Senate Commerce Committee Chairman Roger Wicker, R-Miss., and House Commerce Committee ranking member Greg Walden, R-Ore., filed the Beat China by Harnessing Important, National Airwaves for 5G Act Wednesday in a bid to codify the DOD’s deal with the FCC to sell commercial use of the 3.45-3.55 GHz band (see 2008100038). Americans for Tax Reform, Heritage Action, TechFreedom and 40 other right-leaning groups, meanwhile, raised concerns with Senate Communications Subcommittee Chairman John Thune, R-S.D., that DOD’s recent request for information on dynamic spectrum sharing of the frequency slice (see 2009210056) could be an avenue to 5G nationalization.
Democratic presidential nominee Joe Biden, if he wins the Nov. 3 election, is likely to be “very receptive” to coming legislation from House Antitrust Subcommittee members to implement recommendations from their Tuesday report on competition in the digital economy, subpanel Chairman David Cicilline, D-R.I., said Wednesday. The report called for bills to institute structural separation and line of business restrictions to address alleged abuse of market power by Google, Facebook, Amazon and other major tech companies (see 2010060062).

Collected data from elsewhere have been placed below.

(* ===== verification/Splay.v ===== *)
(** * kernel/sys/tree.h: splay trees

    The macros are translated for one struct type, with the data [D] beside the
    two links, one comparison function and one head.  A splay goes down from the
    root and takes the tree apart into the nodes before the path, the rest, and
    the nodes after it, which hang from a struct on the stack, [__node].  The
    theorem says that the operations implement those of a sorted list. *)

From Stdlib Require Import Sorting.Sorted.
From stdpp Require Import base numbers list gmap fin_maps.
From S2P Require Import Prelude UtList Ordered.

(** [SPLAY_ENTRY] and the rest of the struct, and [SPLAY_HEAD] with the heap. *)
Record snode (D : Type) := SNode { spe_left : Z; spe_right : Z; sp_data : D }.
Arguments SNode {D}.
Arguments spe_left {D}.
Arguments spe_right {D}.
Arguments sp_data {D}.

Record splay_head (D : Type) := SplayHead { sp_heap : gmap Z (snode D); sph_root : Z }.
Arguments SplayHead {D}.
Arguments sp_heap {D}.
Arguments sph_root {D}.

Section Splay.
Context {D : Type} (cmp : D → D → Z).
Abbreviation S := (splay_head D).

(** The address of the struct on the stack, and what is in it besides the links. *)
Variable __node : Z.
Variable junk : D.

Definition on_sp {A} (m : M (gmap Z (snode D)) A) : M S A := zoom sp_heap (λ h s, SplayHead h (sph_root s)) m.

Definition SPLAY_INIT : M S unit := modify (λ s, SplayHead (sp_heap s) NULL).
Definition SPLAY_ROOT : M S Z := s ← get; mret (sph_root s).
Definition set_root (p : Z) : M S unit := modify (λ s, SplayHead (sp_heap s) p).
Definition SPLAY_LEFT (elm : Z) : M S Z := n ← on_sp (load elm); mret (spe_left n).
Definition SPLAY_RIGHT (elm : Z) : M S Z := n ← on_sp (load elm); mret (spe_right n).
Definition set_left (elm p : Z) : M S unit := on_sp (update elm (λ n, SNode p (spe_right n) (sp_data n))).
Definition set_right (elm p : Z) : M S unit := on_sp (update elm (λ n, SNode (spe_left n) p (sp_data n))).
Definition SPLAY_EMPTY : M S bool := root ← SPLAY_ROOT; mret (root =? NULL).

(** [(cmp)(a, b)] *)
Definition compare (a b : Z) : M S Z :=
  n ← on_sp (load a);
  m ← on_sp (load b);
  mret (cmp (sp_data n) (sp_data m)).

Definition SPLAY_ROTATE_RIGHT (tmp : Z) : M S unit :=
  root ← SPLAY_ROOT;
  r ← SPLAY_RIGHT tmp;
  set_left root r;;
  set_right tmp root;;
  set_root tmp.

Definition SPLAY_ROTATE_LEFT (tmp : Z) : M S unit :=
  root ← SPLAY_ROOT;
  l ← SPLAY_LEFT tmp;
  set_right root l;;
  set_left tmp root;;
  set_root tmp.

(** The new value of [tmp] is the result. *)
Definition SPLAY_LINKLEFT (tmp : Z) : M S Z :=
  root ← SPLAY_ROOT;
  set_left tmp root;;
  l ← SPLAY_LEFT root;
  set_root l;;
  mret root.

Definition SPLAY_LINKRIGHT (tmp : Z) : M S Z :=
  root ← SPLAY_ROOT;
  set_right tmp root;;
  r ← SPLAY_RIGHT root;
  set_root r;;
  mret root.

Definition SPLAY_ASSEMBLE (node left right : Z) : M S unit :=
  root ← SPLAY_ROOT;
  l ← SPLAY_LEFT root;
  set_right left l;;
  r ← SPLAY_RIGHT root;
  set_left right r;;
  r ← SPLAY_RIGHT node;
  set_left root r;;
  l ← SPLAY_LEFT node;
  set_right root l.

(** The loop of [name##_SPLAY]: [comp root] and [comp' tmp] are the results of
    the two comparisons; the two pointers are the result. *)
Fixpoint splay_loop (comp : Z → M S Z) (fuel : nat) (__left __right : Z) : M S (Z * Z) :=
  match fuel with
  | O => nofuel
  | Datatypes.S fuel =>
      root ← SPLAY_ROOT;
      c ← comp root;
      if c =? 0 then mret (__left, __right)
      else if c <? 0 then
        tmp ← SPLAY_LEFT root;
        if tmp =? NULL then mret (__left, __right)
        else
          c ← comp tmp;
          stop ← (if c <? 0 then
                    SPLAY_ROTATE_RIGHT tmp;;
                    root ← SPLAY_ROOT;
                    l ← SPLAY_LEFT root;
                    mret (l =? NULL)
                  else mret false);
          if (stop : bool) then mret (__left, __right)
          else
            __right ← SPLAY_LINKLEFT __right;
            splay_loop comp fuel __left __right
      else
        tmp ← SPLAY_RIGHT root;
        if tmp =? NULL then mret (__left, __right)
        else
          c ← comp tmp;
          stop ← (if 0 <? c then
                    SPLAY_ROTATE_LEFT tmp;;
                    root ← SPLAY_ROOT;
                    r ← SPLAY_RIGHT root;
                    mret (r =? NULL)
                  else mret false);
          if (stop : bool) then mret (__left, __right)
          else
            __left ← SPLAY_LINKRIGHT __left;
            splay_loop comp fuel __left __right
  end.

Recent Viasat and Hughes challenges to SpaceX's latency claims for its nascent Starlink constellation (for example, see 2009210012) are aimed at forestalling its being competition in the upcoming Rural Digital Opportunity Fund Phase I auction, we're told. FCC Chairman Ajit Pai said it will be difficult for a low earth orbit constellation like SpaceX's to qualify (see 2006090031). An FCC official told us the qualified bidder list for the auction could be released as soon as Thursday. The FCC declined comment.

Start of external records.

Lemma cas_ok s l old new :
  get_lock at_ s = Some l →
  cas_owner at_ old new s =
    Ret (owner l) (if owner l =? old then set_lock at_ (Spinlock new (nested l)) s else s).
Proof.
  intros E. unfold cas_owner. step (load_lock_ok _ _ E). destruct (owner l =? old); [|done].
  by step (store_lock_ok s l (Spinlock new (nested l)) E).
Qed.

(** A free lock is taken by the first attempt and seen taken by the second. *)
Lemma spin_ok s l me :
  get_lock at_ s = Some l → me ≠ 0 → owner l = 0 ∨ owner l = me →
  spin at_ spin_fuel me s = Ret tt (set_lock at_ (Spinlock me (nested l)) s).
Proof.
  intros E Hme Ho. unfold spin_fuel. cbn [spin]. step (cas_ok s l 0 me E). destruct Ho as [Ho|Ho]; rewrite Ho.
  - rewrite (proj2 (Z.eqb_neq 0 me)), Z.eqb_refl by done.
    step (cas_ok _ _ 0 me (get_lock_set s l (Spinlock me (nested l)) E)). cbn [owner nested].
    by rewrite Z.eqb_refl, (proj2 (Z.eqb_neq me 0)) by done.
  - rewrite Z.eqb_refl, (proj2 (Z.eqb_neq me 0)) by done. f_equal. symmetry. apply set_lock_id.
    rewrite E. destruct l; simpl in *; congruence.
Qed.

(** A lock that another thread owns is never obtained. *)
Lemma spin_other fuel s l me :
  get_lock at_ s = Some l → owner l ≠ 0 → owner l ≠ me → spin at_ fuel me s = NoFuel.
Proof.
  intros E Hz Hme. induction fuel as [|fuel IH]; [done|]. cbn [spin]. step (cas_ok s l 0 me E).
  by rewrite (proj2 (Z.eqb_neq (owner l) me)), (proj2 (Z.eqb_neq (owner l) 0)) by done.
Qed.

Lemma enter_cli_ok s : interrupts_enter_cli s = Ret (eflags s) (set_eflags (Z.clearbit (eflags s) flags_if_bit) s).
Proof. done. Qed.

Lemma acquire_ok s l :
  get_lock at_ s = Some l → current_tid s ≠ 0 → owner l = 0 ∨ owner l = current_tid s →
  spinlock_acquire at_ s = Ret (eflags s) (entered at_ (Spinlock (current_tid s) (u32 (nested l + 1))) s).
Proof.
  intros E Ht Ho. unfold spinlock_acquire. step (enter_cli_ok s). set (s1 := set_eflags _ s).
  rewrite bind_get. cbn zeta. replace (current_tid s1) with (current_tid s) by (symmetry; apply tid_set_eflags).
  assert (E1 : get_lock at_ s1 = Some l) by (unfold s1; by rewrite get_lock_eflags).
  step (assert_ok (negb (current_tid s =? 0)) "me" s1 ltac:(by rewrite (proj2 (Z.eqb_neq (current_tid s) 0)))).
  step (spin_ok s1 l (current_tid s) E1 Ht Ho).
  pose proof (get_lock_set s1 l (Spinlock (current_tid s) (nested l)) E1) as E2.
  step (load_lock_ok _ _ E2). cbn [owner nested].
  step (store_lock_ok _ _ (Spinlock (current_tid s) (u32 (nested l + 1))) E2). rewrite set_set_lock. done.
Qed.

Lemma masked_ok s : flags_word s → masked s → flags_register_is_set flags_if_bit s = Ret false s.
Proof.
  unfold masked. intros Hw Hm. unfold flags_register_is_set. rewrite bind_get.
  by rewrite flags_is_set_eq, Hm by (done || unfold flags_if_bit; lia).
Qed.

(** What [spinlock_release] leaves in the lock. *)
Definition released l : spinlock :=
  let n := u32 (nested l - 1) in Spinlock (if n =? 0 then 0 else owner l) n.

Lemma release_ok s l flags :
  get_lock at_ s = Some l → flags_word s → masked s →
  spinlock_release at_ flags s = Ret tt (set_eflags flags (set_lock at_ (released l) s)).
Proof.
  intros E Hw Hm. unfold spinlock_release. step (masked_ok s Hw Hm). step (assert_ok (Bool.eqb false false)
    "false == flags_register_is_set(flags_if_bit)" s eq_refl). step (load_lock_ok _ _ E). set (n := u32 (nested l - 1)). step (store_lock_ok _ _ (Spinlock (owner l) n) E).
  pose proof (get_lock_set s l (Spinlock (owner l) n) E) as E1. step (load_lock_ok _ _ E1). cbn [nested].
  unfold released. fold n. destruct (n =? 0); [|done].
  step (store_lock_ok _ _ (Spinlock 0 n) E1). by rewrite set_set_lock.
Qed.

Lemma entered_masked l s : flags_word s → masked (entered at_ l s) ∧ flags_word (entered at_ l s).
Proof.
  unfold masked, flags_word, entered. intros Hw. rewrite eflags_set_lock, eflags_set.
  split; [|by apply clearbit_word]. rewrite Z.clearbit_eqb, Z.eqb_refl by (unfold flags_if_bit; lia). apply andb_false_r.
Qed.

Lemma entered_lock l l' s : get_lock at_ s = Some l' → get_lock at_ (entered at_ l s) = Some l.
Proof. intros E. unfold entered. eapply get_lock_set. by rewrite get_lock_eflags. Qed.

Lemma entered_tid l s : current_tid (entered at_ l s) = current_tid s.
Proof. unfold entered. by rewrite tid_set_lock, tid_set_eflags. Qed.

Lemma released_acquired me n o :
  0 ≤ n < W32 - 1 → (n = 0 ∧ o = 0 ∨ 0 < n ∧ o = me) →
  released (Spinlock me (u32 (n + 1))) = Spinlock o n.
Proof.
  intros Hn Ho. unfold released. cbn [owner nested]. rewrite (u32_small (n + 1)) by lia.
  replace (n + 1 - 1) with n by lia. rewrite (u32_small n) by lia.
  destruct (Z.eqb_spec n 0); f_equal; lia.
Qed.

(** A critical section that leaves the lock and the flags alone, entered with
    the lock free or held by the running thread. *)
Lemma critical_nested_ok {A} s l (body : M S A) a s1 (l1 := Spinlock (current_tid s) (u32 (nested l + 1))) :
  get_lock at_ s = Some l → 0 ≤ nested l < W32 - 1 → (nested l = 0 ∧ owner l = 0 ∨ 0 < nested l ∧ owner l = current_tid s) →
  flags_word s → current_tid s ≠ 0 →
  body (entered at_ l1 s) = Ret a s1 → get_lock at_ s1 = Some l1 →
  eflags s1 = Z.clearbit (eflags s) flags_if_bit →
  (flags ← spinlock_acquire at_; a ← body; spinlock_release at_ flags;; mret a) s =
    Ret a (set_eflags (eflags s) (set_lock at_ l s1)).
Proof.
  intros E Hn Hl Hw Ht Eb El Ef. step (acquire_ok s l E Ht ltac:(destruct Hl as [[_ ?]|[_ ?]]; [by left|by right])). step Eb.
  destruct (entered_masked l1 s Hw) as [Hm Hw1].
  assert (Hf : eflags s1 = eflags (entered at_ l1 s)) by (unfold entered; by rewrite eflags_set_lock, eflags_set).
  step (release_ok s1 l1 (eflags s) El ltac:(unfold flags_word; by rewrite Hf) ltac:(unfold masked; by rewrite Hf)).
  unfold l1. rewrite released_acquired with (o := owner l) by (done || tauto). by destruct l.
Qed.

Lemma critical_ok {A} s (body : M S A) a s1 (l := Spinlock (current_tid s) 1) :
  get_lock at_ s = Some (Spinlock 0 0) → flags_word s → current_tid s ≠ 0 →
  body (entered at_ l s) = Ret a s1 → get_lock at_ s1 = Some l →
  eflags s1 = Z.clearbit (eflags s) flags_if_bit →
  (flags ← spinlock_acquire at_; a ← body; spinlock_release at_ flags;; mret a) s =
    Ret a (set_eflags (eflags s) (set_lock at_ (Spinlock 0 0) s1)).
Proof. intros E Hw Ht. apply (critical_nested_ok s (Spinlock 0 0)); [done|cbn; lia|by left|done|done]. Qed.

Lemma critical_unit_ok s (body : M S unit) s1 (l := Spinlock (current_tid s) 1) :
  get_lock at_ s = Some (Spinlock 0 0) → flags_word s → current_tid s ≠ 0 →
  body (entered at_ l s) = Ret tt s1 → get_lock at_ s1 = Some l →
  eflags s1 = Z.clearbit (eflags s) flags_if_bit →
  (flags ← spinlock_acquire at_; body;; spinlock_release at_ flags) s =
    Ret tt (set_eflags (eflags s) (set_lock at_ (Spinlock 0 0) s1)).
Proof.
  intros E Hw Ht Eb El Ef. pose proof (critical_ok s body tt s1 E Hw Ht Eb El Ef) as Hc. revert Hc. unfold mbind, M_bind.
  destruct (spinlock_acquire at_ s) as [flags s'| | |]; try done. destruct (body s') as [[] s2| | |]; try done.
  destruct (spinlock_release at_ flags s2) as [[] s3| | |]; done.
Qed.

(** On one processor, [spinlock_acquire] of a lock that is free or that
    the thread already holds gives it to the thread, one level deeper and with
    interrupts off, and the matching [spinlock_release] puts back both the
    lock and the flags register as they were; a lock that another thread holds
    is never acquired, however long the loop spins. *)
Theorem spinlock_acquire_release s l fuel :
  get_lock at_ s = Some l → flags_word s → current_tid s ≠ 0 →
  0 ≤ nested l < W32 - 1 → (nested l = 0 ↔ owner l = 0) →
  (owner l = 0 ∨ owner l = current_tid s →
   ∃ s1, spinlock_acquire at_ s = Ret (eflags s) s1 ∧ masked s1 ∧
     get_lock at_ s1 = Some (Spinlock (current_tid s) (nested l + 1)) ∧
     spinlock_release at_ (eflags s) s1 = Ret tt s) ∧
  (owner l ≠ 0 → owner l ≠ current_tid s → spin at_ fuel (current_tid s) s = NoFuel).
Proof.
  intros E Hw Ht Hn Hz. split; [|intros; by eapply spin_other]. intros Ho.
  eexists. split; [by apply acquire_ok|]. rewrite (u32_small (nested l + 1)) by lia.
  destruct (entered_masked (Spinlock (current_tid s) (nested l + 1)) s Hw) as [Hm1 Hw1].
  split; [done|]. split; [by eapply entered_lock|].
  erewrite release_ok by (done || by eapply entered_lock).
  rewrite <- (u32_small (nested l + 1)), (released_acquired _ _ (owner l)) by lia.
  unfold entered. rewrite set_set_lock, set_lock_eflags, set_eflags_set, (set_lock_id _ s); [|by rewrite E; destruct l].
  by rewrite set_eflags_id.
Qed.
End Critical.

(** A state with one lock, for examples. *)
Record one_lock := OneLock { ol_eflags : Z; ol_tid : Z; ol_lock : spinlock }.

#[global] Instance one_lock_cpu : Cpu one_lock := {
  eflags := ol_eflags;
  set_eflags f s := OneLock f (ol_tid s) (ol_lock s);
  current_tid := ol_tid
}.
#[global] Instance one_lock_cpu_laws : CpuLaws one_lock.
Proof. split; try done. by intros []. Qed.

Definition the_lock : lock_in one_lock :=
  LockIn one_lock (Some ∘ ol_lock) (λ l s, OneLock (ol_eflags s) (ol_tid s) l).

#[global] Instance the_lock_laws : LockLaws the_lock.
Proof. split; try done. intros l []. unfold the_lock. simpl. congruence. Qed.

Lemma spinlock_acquire_release_witness :
  let s := OneLock 514 7 (Spinlock 0 0) in
  (∃ s1, spinlock_acquire the_lock s = Ret 514 s1 ∧ spinlock_release the_lock 514 s1 = Ret tt s) ∧
  spin the_lock 100 7 (OneLock 514 7 (Spinlock 8 1)) = NoFuel.
Proof.
  intros s. split.
  - destruct (spinlock_acquire_release the_lock s (Spinlock 0 0) 0) as [(s1 & E & _ & _ & E') _];
      [reflexivity|unfold flags_word; simpl; lia|simpl; lia|simpl; lia|simpl; lia|by left|]. by exists s1.
  - destruct (spinlock_acquire_release the_lock (OneLock 514 7 (Spinlock 8 1)) (Spinlock 8 1) 100) as [_ E];
      [reflexivity|unfold flags_word; simpl; lia|simpl; lia..|]. apply E; simpl; lia.
Defined.

(** ** Threads and processors that use one lock

    A step is one access to the lock's memory: [nested++] is a load and a
    store.  [depth] counts the acquisitions a thread has returned from and not
    begun to undo.  [spinlock_acquire] reads the identifier it stores in the
    lock from [_current_thread], of which there is one in the kernel; a step of
    [thread_context_switch] changes it. *)
Module Spin.
Inductive pc :=
  | Idle                (* outside, or in the critical section when [depth] > 0 *)
  | Loop (me : Z)       (* before compare_and_swap in the loop *)
  | Inc                 (* before loading [nested] for nested++ *)
  | IncStore (v : Z)
  | Dec                 (* before loading [nested] for nested-- *)
  | DecStore (v : Z)
  | Test                (* before [lock->nested == 0] *)
  | Clear.              (* before __sync_lock_release *)

(** [current] is the identifier of [_current_thread]; each strand of execution
    has a program counter and a depth. *)
Record state := State { lock : spinlock; current : Z; pcs : Z → pc * Z }.

Definition set_pc (x : Z) (p : pc * Z) (s : state) : state := State (lock s) (current s) (<[x := p]> (pcs s)).
Definition set_lock_pc (l : spinlock) (x : Z) (p : pc * Z) (s : state) : state := State l (current s) (<[x := p]> (pcs s)).

(** [runs s x] says that a processor executes the strand [x]. *)
Inductive spin_step (runs : state → Z → Prop) (s : state) : state → Prop :=
  | step_switch t : spin_step runs s (State (lock s) t (pcs s))
  | step_acquire x d : runs s x → pcs s x = (Idle, d) → current s ≠ 0 → d < W32 - 1 →
      spin_step runs s (set_pc x (Loop (current s), d) s)
  | step_cas x me d : runs s x → pcs s x = (Loop me, d) →
      spin_step runs s (set_lock_pc (Spinlock (if owner (lock s) =? 0 then me else owner (lock s)) (nested (lock s))) x
        (if owner (lock s) =? me then Inc else Loop me, d) s)
  | step_inc x d : runs s x → pcs s x = (Inc, d) → spin_step runs s (set_pc x (IncStore (nested (lock s)), d) s)
  | step_inc_store x v d : runs s x → pcs s x = (IncStore v, d) →
      spin_step runs s (set_lock_pc (Spinlock (owner (lock s)) (u32 (v + 1))) x (Idle, d + 1) s)
  | step_release x d : runs s x → pcs s x = (Idle, d) → 0 < d → spin_step runs s (set_pc x (Dec, d - 1) s)
  | step_dec x d : runs s x → pcs s x = (Dec, d) → spin_step runs s (set_pc x (DecStore (nested (lock s)), d) s)
  | step_dec_store x v d : runs s x → pcs s x = (DecStore v, d) →
      spin_step runs s (set_lock_pc (Spinlock (owner (lock s)) (u32 (v - 1))) x (Test, d) s)
  | step_test x d : runs s x → pcs s x = (Test, d) →
      spin_step runs s (set_pc x (if nested (lock s) =? 0 then Clear else Idle, d) s)
  | step_clear x d : runs s x → pcs s x = (Clear, d) →
      spin_step runs s (set_lock_pc (Spinlock 0 (nested (lock s))) x (Idle, d) s).

Definition init (t : Z) : state := State (Spinlock 0 0) t (λ _, (Idle, 0)).

(** One processor executes the current thread; strands are threads. *)
Definition one_cpu (s : state) (x : Z) : Prop := x = current s.
(** Several processors, each executing a thread of its own, while there is one
    [_current_thread] for all of them. *)
Definition many_cpus (s : state) (x : Z) : Prop := True.

(** What the program counter of the owner [t] says about [nested]. *)
Definition owner_ok (t n : Z) (p : pc * Z) : Prop :=
  let (c, d) := p in
  0 ≤ d < W32 ∧
  match c with
  | Idle => n = d ∧ 0 < d
  | Loop me => me = t ∧ n = d ∧ d < W32 - 1
  | Inc => n = d ∧ d < W32 - 1
  | IncStore v => n = d ∧ v = d ∧ d < W32 - 1
  | Dec => n = d + 1 ∧ d < W32 - 1
  | DecStore v => n = d + 1 ∧ v = d + 1 ∧ d < W32 - 1
  | Test => n = d
  | Clear => n = 0 ∧ d = 0
  end.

A possible switch from an elected to governor-appointed New Mexico Public Regulation Commission is dividing current and possibly future members. New Mexicans will vote Nov. 3 on that issue and on who will fill two commissioner seats at least until 2023, when the change would take effect. Nine other states also have utility regulator elections this year, with several candidates talking broadband.
The Supreme Court met arguments from Google and Oracle with skepticism Wednesday in a case that could decide whether programming code is copyrightable (see 2008070054). Oracle sued Google for its use of Java programming code. Google has a right to provide a “certain functionality to make a computer do something” under Section 102(b) of the Copyright Act, argued Google attorney Thomas Goldstein. If there were alternatives, that would be “another matter,” he said, but because there’s only one way, there’s no copyright protection.
COVID-19 pulled the telemedicine industry “forward by a number of years,” Doctor on Demand CEO Hill Ferguson told an Axios webinar Tuesday. “Overall patient demand has pulled in at least two or three years.” The “overall acceptance” of telemedicine by the “broader healthcare ecosystem has probably accelerated five to 10 years,” he said.
Disagreements surfaced in replies in the annual Communications Act Section 706 proceeding on whether broadband is now being deployed in a reasonable and timely manner, with a majority urging the FCC to back away from the conclusion, especially in light of the COVID-19 pandemic. In April, FCC Democrats also said the agency was wrong to draw that positive finding, given current deployment levels (see 2004240042). Replies were posted Tuesday in docket 20-269.
The 9th U.S. Circuit Court of Appeals should grant the FTC’s request for en banc review in its antitrust case against Qualcomm (see 2009250068), tech groups, auto manufacturers, consumers and scholars told the court in briefs filed through Tuesday (in Pacer). The agency is appealing a three-judge panel’s decision in favor of Qualcomm (see 2008190043).
An FCC order on allowing AM stations to go all-digital wouldn’t codify a specific technical standard or impose additional interference restrictions on the fledgling service and would require a 30-day waiting period for stations to provide notice, said the draft Tuesday. The order was released with other drafts for the Oct. 27 commissioners’ meeting (see 2010060056).